Parallelamente le docuserie crime vengono prodotte a un ritmo ancora più serrato, Making a Murderer diventa uno dei capostipiti della proliferazione di un genere che a partire da questo stratosferico successo di pubblico comincia a saturare sempre più l’offerta. E la fama raggiunta da Avery cambia necessariamente anche le carte in tavola della sua interminabile vicenda processuale: al suo caso si interessa Kathleen Zellner, nota avvocata che lavora per ribaltare sentenze ingiuste e che ha all’attivo decine di scarcerazioni.
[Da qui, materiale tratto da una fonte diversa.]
(** For the order one the test [exp(g, order / 2) !== 1] compares
    [g^0] with [1]: no candidate passes it. *)
Lemma root_search_one (fuel : nat) : forall i,
  2 <= i <= p -> (Z.to_nat (p - i) <= fuel)%nat ->
  root_search p fuel 1 i =
    Throw (Error "Root of Unity for order 1 was not found").
Proof.
  induction fuel as [| fuel IH]; intros i Hi Hf.
  - assert (i = p) by lia. subst i. cbn [root_search].
    rewrite Z.ltb_irrefl. reflexivity.
  - cbn [root_search]. destruct (Z.ltb_spec i p) as [Hlt | Hge];
      [| reflexivity].
    change (Z.of_nat 1) with 1. rewrite Z.quot_1_r.
    rewrite (exp_nonneg p p_gt_1) by (try lia; rewrite Z.mod_small; lia).
    cbn [bind].
    rewrite Z.fermat_nz by (try exact p_prime; rewrite Z.mod_small; lia).
    rewrite (exp_nonneg p p_gt_1) by (try lia; rewrite Z.mod_small; lia).
    cbn [bind]. rewrite Z.pow_1_l, Z.mod_small by lia. cbn [Z.eqb Pos.eqb].
    change (Z.quot 1 2) with 0.
    rewrite (exp_nonneg p p_gt_1) by (try lia; rewrite Z.mod_small; lia).
    cbn [bind]. rewrite Z.pow_0_r, Z.mod_small by lia.
    cbn [Z.eqb Pos.eqb negb].
    apply IH; lia.
Qed.

End RootOfUnity.

(** C7, as far as the search goes.  For every odd prime modulus [p],
    [getRootOfUnity(2)] returns [p - 1]. *)
Theorem getRootOfUnity_two (p : Z) :
  Z.prime p -> 2 < p -> getRootOfUnity p 2 = Ok (p - 1).
Proof.
  intros Hp Hodd. unfold getRootOfUnity.
  change (isPowerOf2 2) with true. cbn [negb].
  apply (root_search_two p Hp Hodd); [lia | lia |].
  destruct (half_power_not_all_one p Hp Hodd) as (j & Hj & Hn).
  exists j. split; [lia | exact Hn].
Qed.
(** ** One step of each primitive *)

Lemma bind_ok {A B} (m : M A) (k : A → M B) (w w' : World) (a : A) :
  m w = (Ok a, w') → bind m k w = k a w'.
Proof. unfold bind. by intros ->. Qed.

Lemma bind_err {A B} (m : M A) (k : A → M B) (w w' : World) (e : Error) :
  m w = (Err e, w') → bind m k w = (Err e, w').
Proof. unfold bind. by intros ->. Qed.

Section redis_up.
Context (w : World) (Hup : redis_up w = true).

Lemma redis_cmd_up {A} (m : M A) : redis_cmd m w = m w.
Proof. unfold redis_cmd. by rewrite Hup. Qed.

Lemma safeRedisGet_up k : safeRedisGet k w = (Ok (live w k), w).
Proof. unfold safeRedisGet, try_catch, Redis.get. by rewrite redis_cmd_up. Qed.

Lemma safeRedisSet_up k ttl v :
  safeRedisSet k ttl v w =
  (Ok tt, set_redis (<[k := mkEntry v (Some (now w + ttl))]>) w).
Proof. unfold safeRedisSet, try_catch, Redis.setex. by rewrite redis_cmd_up. Qed.

Lemma safeRedisDel_up ks :
  safeRedisDel ks w = (Ok tt, set_redis (λ m, foldr delete m ks) w).
Proof.
  destruct ks as [|k ks]; simpl.
  - unfold ret. by rewrite set_redis_id.
  - unfold try_catch, Redis.del. by rewrite redis_cmd_up.
Qed.

Lemma keys_up pat :
  try_catch (Redis.keys pat) (λ _, ret []) w =
  (Ok (filter (λ k, glob pat k = true ∧ is_Some (live w k))
         (map fst (map_to_list (redis w)))), w).
Proof. unfold try_catch, Redis.keys. by rewrite redis_cmd_up. Qed.
End redis_up.

Section redis_down.
Context (w : World) (Hdown : redis_up w = false).

Lemma redis_cmd_down {A} (m : M A) : redis_cmd m w = (Err RedisError, w).
Proof. unfold redis_cmd. by rewrite Hdown. Qed.

Lemma safeRedisGet_down k : safeRedisGet k w = (Ok None, w).
Proof. unfold safeRedisGet, try_catch, Redis.get. by rewrite redis_cmd_down. Qed.

Lemma safeRedisSet_down k ttl v : safeRedisSet k ttl v w = (Ok tt, w).
Proof. unfold safeRedisSet, try_catch, Redis.setex. by rewrite redis_cmd_down. Qed.

Lemma safeRedisDel_down ks : safeRedisDel ks w = (Ok tt, w).
Proof.
  destruct ks as [|k ks]; [done|].
  unfold safeRedisDel, try_catch, Redis.del. by rewrite redis_cmd_down.
Qed.

Lemma keys_down pat : try_catch (Redis.keys pat) (λ _, ret []) w = (Ok [], w).
Proof. unfold try_catch, Redis.keys. by rewrite redis_cmd_down. Qed.

Lemma invalidateBlogCache_down blogId slug :
  invalidateBlogCache blogId slug w = (Ok tt, w).
Proof.
  unfold invalidateBlogCache.
  rewrite (bind_ok _ _ _ _ _ (keys_down _)).
  rewrite (bind_ok _ _ _ _ _ (keys_down _)).
  apply safeRedisDel_down.
Qed.
End redis_down.

(** ** Facts about the [blogs] collection *)

Lemma place_Permutation {A} (R : relation A) `{!RelDecision R} (x : A) (l : list A) :
  Prisma.place R x l ≡ₚ x :: l.
Proof.
  induction l as [|y l IH]; [done|].
  simpl. case_decide; [done|].
  rewrite IH. apply Permutation_swap.
Qed.

Lemma orderBy_Permutation {A} (R : relation A) `{!RelDecision R} (l : list A) :
  Prisma.orderBy R l ≡ₚ l.
Proof.
  unfold Prisma.orderBy. induction l as [|x l IH]; [done|].
  simpl. by rewrite place_Permutation, IH.
Qed.

(** Where the order is total and transitive the result is sorted. *)
Lemma place_Sorted {A} (R : relation A) `{!RelDecision R} `{!Total R} (x : A) (l : list A) :
  Sorted R l → Sorted R (Prisma.place R x l).
Proof.
  induction 1 as [|y l Hs IH Hhd]; simpl.
  - by repeat constructor.
  - case_decide as Hxy.
    + constructor; [by constructor|by constructor].
    + constructor; [done|].
      destruct Hhd as [|z l Hyz]; simpl.
      * constructor. by destruct (total R x y).
      * case_decide; constructor; [by destruct (total R x y)|done].
Qed.

Lemma orderBy_Sorted {A} (R : relation A) `{!RelDecision R} `{!Total R} (l : list A) :
  Sorted R (Prisma.orderBy R l).
Proof.
  unfold Prisma.orderBy. induction l as [|x l IH]; simpl; [constructor|].
  by apply place_Sorted.
Qed.

(** Rows that are in order already, rows with equal keys among them, stay
    as they were inserted. *)
Lemma orderBy_stable {A} (R : relation A) `{!RelDecision R} (l : list A) :
  Sorted R l → Prisma.orderBy R l = l.
Proof.
  unfold Prisma.orderBy. induction 1 as [|x l Hs IH Hhd]; [done|].
  simpl. rewrite IH. destruct Hhd as [|y l Hxy]; [done|].
  simpl. by rewrite decide_True.
Qed.

Lemma matches_patched q i p b :
  p_slug p = None → Prisma.matches q (patched i p b) = Prisma.matches q b.
Proof.
  intros Hs. unfold patched. case_bool_decide; [|done].
  destruct q as [j|[s|]]; simpl; [done| |done].
  by rewrite Hs.
Qed.

Lemma lookup_replace_row q i p rows :
  p_slug p = None →
  Prisma.lookup q (Prisma.replace_row i p rows) = patched i p <$> Prisma.lookup q rows.
Proof.
  intros Hs. unfold Prisma.lookup, Prisma.replace_row.
  induction rows as [|b rows IH]; [done|].
  simpl. fold (patched i p b). rewrite matches_patched by done.
  destruct (Prisma.matches q b); [done|apply IH].
Qed.

Lemma lookup_by_id_id i rows b :
  Prisma.lookup (ById i) rows = Some b → Blog.id b = i.
Proof.
  unfold Prisma.lookup. intros H. apply find_some in H as [_ H].
  simpl in H. by apply bool_decide_eq_true in H.
Qed.

Lemma slug_free_not_taken s i rows :
  Prisma.lookup (BySlug (Some s)) rows = None → Prisma.slug_taken s i rows = false.
Proof.
  unfold Prisma.lookup, Prisma.slug_taken. intros H.
  induction rows as [|b rows IH]; [done|].
  simpl in *. destruct (bool_decide (Blog.slug b = s)); [done|].
  simpl. by apply IH.
Qed.

Lemma update_ok w i p b :
  Prisma.lookup (ById i) (db w) = Some b → p_slug p = None →
  Prisma.update i p w =
  (Ok (apply_patch p b), set_db (Prisma.replace_row i p) (log_call (Update i p) w)).
Proof. intros Hb Hs. unfold Prisma.update. by rewrite Hb, Hs. Qed.

(** ** Cache-degraded mode (C8) *)

Lemma incrementViews_down w blogId :
  redis_up w = false → incrementViews blogId None w = (Ok tt, w).
Proof.
  intros Hdown. unfold incrementViews, try_catch, bind, ret, Redis.incr, Redis.incrby.
  by rewrite redis_cmd_down.
Qed.

Lemma like_counter_down w k :
  redis_up w = false →
  try_catch (let* _ := Redis.incrby k 1 in ret tt) (λ _, ret tt) w = (Ok tt, w).
Proof.
  intros Hdown. unfold try_catch, bind, Redis.incrby. by rewrite redis_cmd_down.
Qed.

Lemma findUnique_eq w q :
  Prisma.findUnique q w = (Ok (Prisma.lookup q (db w)), log_call (FindUnique q) w).
Proof. reflexivity. Qed.

Lemma findFirst_eq w q :
  Prisma.findFirst q w = (Ok (Prisma.lookup q (db w)), log_call (FindFirst q) w).
Proof. reflexivity. Qed.

Lemma gets_eq {A} (f : World → A) w : gets f w = (Ok (f w), w).
Proof. reflexivity. Qed.

Lemma modify_eq f w : modify f w = (Ok tt, f w).
Proof. reflexivity. Qed.

Ltac world := autorewrite with world; try done.

Ltac side := autorewrite with world; solve [done | eassumption].

Ltac solve_step :=
  lazymatch goal with
  | |- safeRedisGet _ _ = _ =>
      first [ apply safeRedisGet_up; side | apply safeRedisGet_down; side ]
  | |- safeRedisSet _ _ _ _ = _ =>
      first [ apply safeRedisSet_up; side | apply safeRedisSet_down; side ]
  | |- safeRedisDel _ _ = _ =>
      first [ apply safeRedisDel_up; side | apply safeRedisDel_down; side ]
  | |- try_catch (Redis.keys _) _ _ = _ =>
      first [ apply keys_up; side | apply keys_down; side ]
  | |- try_catch (bind (Redis.incrby _ _) _) _ _ = _ =>
      apply like_counter_down; side
  | |- incrementViews _ None _ = _ => apply incrementViews_down; side
  | |- invalidateBlogCache _ _ _ = _ => apply invalidateBlogCache_down; side
  | |- Prisma.findUnique _ _ = _ => apply findUnique_eq
  | |- Prisma.findFirst _ _ = _ => apply findFirst_eq
  | |- Prisma.update _ _ _ = _ => apply update_ok; [side | reflexivity]
  | |- gets _ _ = _ => apply gets_eq
  | |- modify _ _ = _ => apply modify_eq
  end.

Ltac step :=
  cbv zeta; erewrite bind_ok; [| solve_step]; cbv beta match;
  autorewrite with world.

(** C8. With Redis failing on every command, [getBlogByIdFromDB],
    [createIntoDb] and [likeBlog] still succeed from the durable store alone:
    the failed cache read falls through to the store, and the failed cache
    writes, invalidations and counter updates are swallowed. *)
Theorem degraded_mode_succeeds (w : World) (Hdown : redis_up w = false) :
  (∀ id b, truthy id = true → Prisma.lookup (ById id) (db w) = Some b →
     Blog.isDeleted b = false →
     ∃ w', getBlogByIdFromDB id w = (Ok b, w') ∧ db w' = db w ∧ redis w' = redis w)
  ∧ (∀ req userId newId, req_user req = Some userId → truthy userId = true →
     Prisma.lookup (BySlug (Some (body_slug req))) (db w) = None →
     ∃ b w', createIntoDb req newId w = (Ok b, w') ∧ db w' = db w ++ [b]
       ∧ Blog.id b = newId ∧ Blog.slug b = body_slug req ∧ Blog.userId b = userId
       ∧ redis w' = redis w)
  ∧ (∀ blogId userId b, Prisma.lookup (ById blogId) (db w) = Some b →
     ∃ b' w', likeBlog blogId userId w = (Ok "Blog liked successfully", w')
       ∧ Prisma.lookup (ById blogId) (db w') = Some b'
       ∧ Blog.likes b' = Blog.likes b + 1 ∧ redis w' = redis w).
Proof.
  split; [|split].
  - intros id b Hid Hb Hdel.
    eexists. unfold getBlogByIdFromDB, getBlog. rewrite Hid.
    step.
    unfold truthy_opt. rewrite Hid. simpl default.
    step. rewrite Hb, Hdel.
    do 2 step.
    unfold ret. by world.
  - intros req userId newId Hu Ht Hfree.
    do 2 eexists. unfold createIntoDb. rewrite Hu, Ht. cbn [negb].
    step. rewrite Hfree. step.
    unfold bind at 1, Prisma.create. world.
    rewrite (slug_free_not_taken _ _ _ Hfree).
    do 5 step.
    unfold ret. by world.
  - intros blogId userId b Hb.
    do 2 eexists. unfold likeBlog, Redis.incr.
    do 5 step.
    unfold ret. split; [reflexivity|]. world.
    rewrite lookup_replace_row, Hb by done.
    split; [done|]. split; [|done].
    unfold patched. rewrite (lookup_by_id_id _ _ _ Hb).
    rewrite bool_decide_eq_true_2 by done. simpl. lia.
Qed.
L’anziana madre di Avery le aveva scritto più di una volta, invano, quando il figlio non era ancora stato reso celebre dalla serie di Demos e Ricciardi.

È proprio Zellner la protagonista della seconda stagione di Making a Murderer, uscita alla fine del 2018, che segue i tentativi dell’avvocata di far ottenere al suo assistito un processo d’appello – a partire da nuove indagini sul caso che possano individuare un altro sospetto per la morte di Halbach – e quelli degli avvocati di Dassey di far riconoscere come estorta la confessione resa nel 2005 dal ragazzo oggi quasi trentenne.
Figlia della necessità di sfruttare l’onda lunga dell’interesse globale nei confronti dei due detenuti, la seconda stagione non si concede l’ampio arco di tempo per seguire lo sviluppo degli eventi che caratterizzava la prima: documenta appena tre anni di una vicenda giudiziaria che nel frattempo riceve, in ogni suo sviluppo, una vasta copertura mediatica.

Più che del caso di Steven e Brendan si fa testimone del circo perverso che ha messo in moto, a partire dal breve fidanzamento di Avery con una sua «ammiratrice» che se ne serve per fare un tour dei talk show statunitensi. Nel cortocircuito fra racconto degli eventi e realtà, anche il documentario a puntate resta vittima del suo successo, imprigionato in un’adesione quasi in tempo reale agli eventi resa necessaria dalla struttura seriale e dal fatto che, a differenza del 2015, ora tutti conoscono Brendan e Steven. Un cortocircuito in cui è intrappolata la stessa vicenda giudiziaria, che se certo non è diventata il «processo del secolo» a O.J. Simpson pure procede in un clima di frenesia mediatica. Nonostante le battaglie dei loro legali, Avery e Dassey rimangono in prigione. La partita resta però aperta – e prelude naturalmente a una terza stagione: due mesi fa Zellner è riuscita a ottenere un riesame del caso.